Cette affaire soulève une question centrale pour l’écosystème DeFi : comment concilier la restitution des fonds aux victimes d’un hack et les obligations légales liées à d’autres décisions judiciaires ? Les avocats de Gerstein Harrow LLP s’appuient sur des précédents judiciaires pour tenter de justifier leur démarche, mais leur position est vivement contestée par Aave et la communauté DeFi.

Pour les défenseurs des victimes du hack de Kelp, cette tentative de détournement des ETH gelés est une manœuvre inacceptable. Elle risque en effet de retarder, voire d’empêcher, la restitution des fonds aux utilisateurs lésés. D’autant que la Corée du Nord n’a jamais été identifiée comme étant liée à ce hack, ce qui rend leur argumentaire encore plus fragile.

Et maintenant ?

Le tribunal de district de New York doit maintenant examiner la requête en urgence déposée par Aave et ses avocats. Une audience accélérée est attendue dans les prochains jours, sans date précise annoncée pour l’instant. La décision du tribunal pourrait avoir des répercussions majeures sur la manière dont les fonds gelés après un hack sont gérés dans l’écosystème DeFi. Une issue favorable à Aave permettrait de lever le gel des ETH et de poursuivre le processus d’indemnisation des victimes. En revanche, un soutien à la démarche des avocats de Gerstein Harrow LLP pourrait ouvrir la porte à de nouvelles tentatives de détournement de fonds gelés, au détriment des victimes.

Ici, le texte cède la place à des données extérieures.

(** Messages in any order: the pre-prepares land in their slots, the votes keep
    their order of arrival. *)
Lemma sort_any_order (pps l : list Shareable) seen slots ps cs :
  NoDup (digest_of <$> pps) ->
  Forall (fun x => (is_pre_prepare x /\ x ∈ pps) \/ is_prepare x \/ is_commit x) l ->
  slots_for pps seen slots ->
  exists slots', sort_messages (digest_of <$> pps) (Ok (slots, ps, cs)) l =
      Ok (slots', ps ++ filter (fun x => is_prepareb x = true) l,
                  cs ++ filter (fun x => is_commitb x = true) l) /\
    slots_for pps (fun x => seen x \/ (x ∈ l /\ is_pre_prepare x)) slots'.
Proof.
  intros Hnd Hl. revert seen slots ps cs.
  induction Hl as [|x l Hx Hl IH]; intros seen slots ps cs Hs.
  { exists slots. rewrite !app_nil_r. split; [done|]. eapply slots_for_ext, Hs. set_solver. }
  rewrite sort_messages_cons. cbn [sort_message].
  destruct Hx as [[[r Hk] Hin]|[[d Hk]|[d Hk]]]; rewrite Hk; cbn [mbind Res_bind].
  - apply list_elem_of_lookup in Hin as [i Hi].
    rewrite (position_of_digest _ i); [|done|by rewrite list_lookup_fmap, Hi].
    destruct (IH _ _ ps cs (slots_for_insert _ _ _ _ _ (NoDup_fmap_1 _ _ Hnd) Hs Hi))
      as (slots' & -> & Hs').
    exists slots'. rewrite !filter_cons_False by (unfold is_prepareb, is_commitb; by rewrite Hk).
    split; [done|]. eapply slots_for_ext, Hs'. intros y. rewrite elem_of_cons.
    split; [|tauto]. intros [[->|?]|?]; [|tauto..]. right. split; [by left|]. by exists r.
  - destruct (IH seen slots (ps ++ [x]) cs Hs) as (slots' & -> & Hs').
    exists slots'. rewrite filter_cons_True, filter_cons_False, <- app_assoc
      by (unfold is_prepareb, is_commitb; by rewrite Hk).
    split; [done|]. eapply slots_for_ext, Hs'. intros y. rewrite elem_of_cons.
    unfold is_pre_prepare. split; [tauto|]. intros [?|[[->|?] [? ?]]]; eauto. congruence.
  - destruct (IH seen slots ps (cs ++ [x]) Hs) as (slots' & -> & Hs').
    exists slots'. rewrite filter_cons_False, filter_cons_True, <- app_assoc
      by (unfold is_prepareb, is_commitb; by rewrite Hk).
    split; [done|]. eapply slots_for_ext, Hs'. intros y. rewrite elem_of_cons.
    unfold is_pre_prepare. split; [tauto|]. intros [?|[[->|?] [? ?]]]; eauto. congruence.
Qed.

Lemma slots_for_full pps seen slots :
  slots_for pps seen slots -> (forall x, x ∈ pps -> seen x) -> slots = Some <$> pps.
Proof.
  intros [Hl Hs] Hseen. apply list_eq_same_length with (length pps); [|done|].
  { by rewrite length_fmap. }
  intros i o o' Hlt Ho Ho'. rewrite list_lookup_fmap in Ho'.
  destruct (lookup_lt_is_Some_2 pps i Hlt) as [x Hx]. rewrite Hx in Ho'. cbn in Ho'.
  destruct (Hs i x Hx) as [[? ?]|[? Hn]]; simplify_eq; [done|].
  destruct Hn. apply Hseen. by eapply list_elem_of_lookup_2.
Qed.

(** Every filled slot carries the digest the metadata gives it. *)
Definition slots_ordered (ord : list (list byte)) (slots : list (option Shareable)) : Prop :=
  length slots = length ord /\
  forall i x, slots !! i = Some (Some x) -> ord !! i = Some (digest_of x).

Lemma sort_message_ordered ord b x b' :
  slots_ordered ord b.1.1 -> sort_message ord b x = Ok b' -> slots_ordered ord b'.1.1.
Proof.
  destruct b as [[pp ps] cs]. unfold sort_message. intros [Hl Hs].
  destruct (kind_of x) as [[]| |]; cbn; try done; [|by intros ?; simplify_eq..].
  destruct (position _ ord) as [i|] eqn:Hp; [|done]. intros ?; simplify_eq. cbn in *.
  apply position_Some in Hp as (d & Hd & Hdx & _). split; [by rewrite length_insert|].
  intros j y. destruct (decide (i = j)) as [->|Hne].
  - rewrite list_lookup_insert_eq by (rewrite Hl; by eapply lookup_lt_Some).
    intros; by simplify_eq.
  - rewrite list_lookup_insert_ne by done. apply Hs.
Qed.
(** C19. A replica that catches up from a proof executes the batch the proof's
    owner executed: the proof [finalize_batch] records for a finished working log
    is accepted by [install_proof] on any log that stands one decision
    behind, with the same sequence number, digest and requests in the same order
    (with one leader the two decisions are the same value), and is recorded there. *)
Theorem catch_up_same_batch {W} (l : WorkingDecisionLog.t) (mine other : t) s :
  WorkingDecisionLog.inv l ->
  WorkingDecisionLog.current_received_pre_prepares l = length (WorkingDecisionLog.leader_set l) ->
  last_execution other = Some s -> WorkingDecisionLog.seq_no l = sn_next s ->
  exists b p batch infos infos',
    WorkingDecisionLog.finish_processing_batch l = Ok (Some b) /\
    finalize_batch (W := W) b mine =
      mkRun (Ok (pcd_new (WorkingDecisionLog.seq_no l) batch infos b.(cb_digest))) (append_proof p mine) [] /\
    install_proof (W := W) p other =
      mkRun (Ok (dec_full_decision_info (WorkingDecisionLog.seq_no l) (DecProof.metadata p) []
                   (DecProof.into_parts p).2
                   (pcd_new (WorkingDecisionLog.seq_no l) batch infos' b.(cb_digest))))
        (append_proof p other) [] /\
    infos' ≡ₚ infos /\ WorkingDecisionLog.batch_digest l = Some b.(cb_digest) /\
    (length (WorkingDecisionLog.leader_set l) = 1 -> infos' = infos).
Proof.
  intros Hinv Hfull Hother Hseq.
  destruct (finish_slots l Hinv Hfull)
    as (b & reqs & Hb & Hbs & Hd & Hord & Hreq & Hinfo & Hone & Hlen & Hp & Hc & _ & Hk).
  exists b, (proof_of_batch b). do 3 eexists. split; [done|]. split; [|split].
  - unfold finalize_batch. run. rewrite Hbs. reflexivity.
  - rewrite install_proof_run, Hother. change (DecProof.sequence_number _) with (cb_seq b).
    rewrite Hbs, Hseq, sn_index_next. unfold installed.
    rewrite (decision_of_finished b reqs Hord Hk Hreq). cbn. rewrite Hbs, Hseq. reflexivity.
  - rewrite Hreq. split_and!; [by rewrite Hinfo|done|]. intros H1. by rewrite (Hone H1).
Qed.
End log.
End Log.

(** No two clients sessions share a key: [operation_key_raw] is injective on
    pairs of 32-bit values and never leaves 64 bits. *)
Theorem operation_key_raw_injective (a b s t : N) :
  (a < 2 ^ 32)%N -> (b < 2 ^ 32)%N -> (s < 2 ^ 32)%N -> (t < 2 ^ 32)%N ->
  (operation_key_raw a s < 2 ^ 64)%N /\
  (operation_key_raw a s = operation_key_raw b t -> a = b /\ s = t).
Proof.
  assert (forall a s, (a < 2 ^ 32)%N -> (s < 2 ^ 32)%N -> operation_key_raw a s = (a + s * 2 ^ 32)%N) as H.
  { intros x y Hx Hy. unfold operation_key_raw. rewrite N.shiftl_mul_pow2, N.mod_small.
    2: { change (2 ^ 64)%N with (2 ^ 32 * 2 ^ 32)%N. by apply N.mul_lt_mono_pos_r. }
    symmetry. enough (N.land x (y * 2 ^ 32) = 0)%N as Hl
      by (by rewrite N.add_nocarry_lxor, N.lxor_lor).
    apply N.bits_inj. intros n. rewrite N.land_spec, N.bits_0.
    destruct (N.lt_ge_cases n 32) as [Hn|Hn].
    - rewrite N.mul_pow2_bits_low, andb_false_r; done.
    - rewrite (N.bits_above_log2 x n); [done|]. destruct (decide (x = 0%N)) as [->|Hx0]; [cbn; lia|].
      pose proof (proj1 (N.log2_lt_pow2 x 32 ltac:(lia)) Hx). lia. }
  intros Ha Hb Hs Ht. rewrite !H by done. lia.
Qed.
(* ===== verification/Network.v ===== *)
(** * What the protocol asks of its environment

    The node handle ([OrderProtocolSendNode]) and the timeout layer
    ([TimeoutModHandle]) only receive orders; their results are discarded
    everywhere ([let _ = ...]).  An order is a value of [Effect], emitted in
    program order. *)
From S2P Require Import Prelude Atlas Errors View Messages.

(** [TimeoutID::SessionBased]. *)
Record TimeoutID := mkTimeoutID {
  t_session : SeqNo;
  t_seq_no : SeqNo;
  t_from : NodeId;
}.

Section effects.
Context {A : Atlas}.

Inductive Effect :=
  (** [node.broadcast_signed(message, targets)] *)
  | BroadcastSigned (m : PBFTMessage) (targets : list NodeId)
  (** [node.send_signed(message, target, flush)] *)
  | SendSigned (m : PBFTMessage) (target : NodeId)
  (** [node.broadcast_serialized(messages)], messages already signed *)
  | BroadcastSerialized (ms : gmap NodeId Shareable)
  (** [node.forward_requests(requests, targets)] *)
  | ForwardRequests (rqs : list (StoredMessage RQ)) (targets : list NodeId)
  (** [timeouts.request_timeouts(ids, dur, needed acks, cumulative)] *)
  | RequestTimeouts (ids : list (TimeoutID * ClientRqInfo)) (acks : nat) (cumulative : bool)
  (** [timeouts.acks_received(acks)] *)
  | AcksReceived (acks : list (TimeoutID * NodeId))
  | CancelAllTimeouts
  | ResetAllTimeouts
  (** [pre_processor.process_stopped_requests(requests)] *)
  | ProcessStoppedRequests (rqs : list (StoredMessage RQ)).

(** The consensus messages an order hands to the network, with their receiver. *)
Definition sent_of (e : Effect) : list (NodeId * PBFTMessage) :=
  match e with
  | BroadcastSigned m targets => (fun t => (t, m)) <$> targets
  | SendSigned m target => [(target, m)]
  | BroadcastSerialized ms => (fun x => (x.1, x.2.(message))) <$> map_to_list ms
  | _ => []
  end.

Definition sent (l : list Effect) : list (NodeId * PBFTMessage) := l ≫= sent_of.

Lemma sent_app l k : sent (l ++ k) = sent l ++ sent k.
Proof. unfold sent. apply bind_app. Qed.

(** [WireMessage::new(my_id, peer, .., digest, key_pair)]: the header of a
    message signed by this node for one peer. *)
Class WireFormat := {
  wire_header : NodeId -> NodeId -> PBFTMessage -> Header;
}.
Class WireFormatLaws {WF : WireFormat} : Prop := {
  wire_header_from : forall me peer m, hdr_from (wire_header me peer m) = me;
}.
End effects.

(** [transform_client_rq_to_timeouts] and [transform_client_rq_to_timeouts_ack]
    ([bft/sync/replica_sync/mod.rs]). *)
Definition timeout_id (rq : ClientRqInfo) : TimeoutID :=
  mkTimeoutID rq.(rq_session) rq.(rq_seq_no) rq.(rq_sender).
Definition transform_client_rq_to_timeouts (rqs : list ClientRqInfo)
    : list (TimeoutID * ClientRqInfo) := (fun rq => (timeout_id rq, rq)) <$> rqs.
Definition transform_client_rq_to_timeouts_ack (rqs : list ClientRqInfo) (from : NodeId)
    : list (TimeoutID * NodeId) := (fun rq => (timeout_id rq, from)) <$> rqs.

Cette affaire rappelle également l’importance de la sécurité et de la transparence dans l’écosystème DeFi. Les utilisateurs doivent pouvoir avoir confiance dans les mécanismes de protection mis en place en cas de piratage. Pour l’instant, la balle est dans le camp de la justice américaine, qui devra trancher dans les semaines à venir.

Reste à savoir comment Arbitrum et la communauté DeFi s’adapteront si leur position est rejetée. Une chose est sûre : l’issue de ce litige pourrait redéfinir les règles du jeu en matière de restitution des fonds après un hack.

Les avocats représentent des victimes de trois affaires distinctes liées à la Corée du Nord, condamnée à payer 877,44 millions de dollars de dommages et intérêts. Ils estiment que les ETH gelés appartiennent à Pyongyang et pourraient servir à rembourser ces dettes, bien qu’aucun avoir nord-coréen n’ait encore été identifié.

Aave LLC et ses avocats s’opposent fermement à cette tentative de détournement. Ils rappellent qu’un voleur ne devient pas propriétaire des biens volés et que les ETH gelés doivent être restitués aux victimes du hack de Kelp. Aave a demandé une audience accélérée et la suspension de la procédure.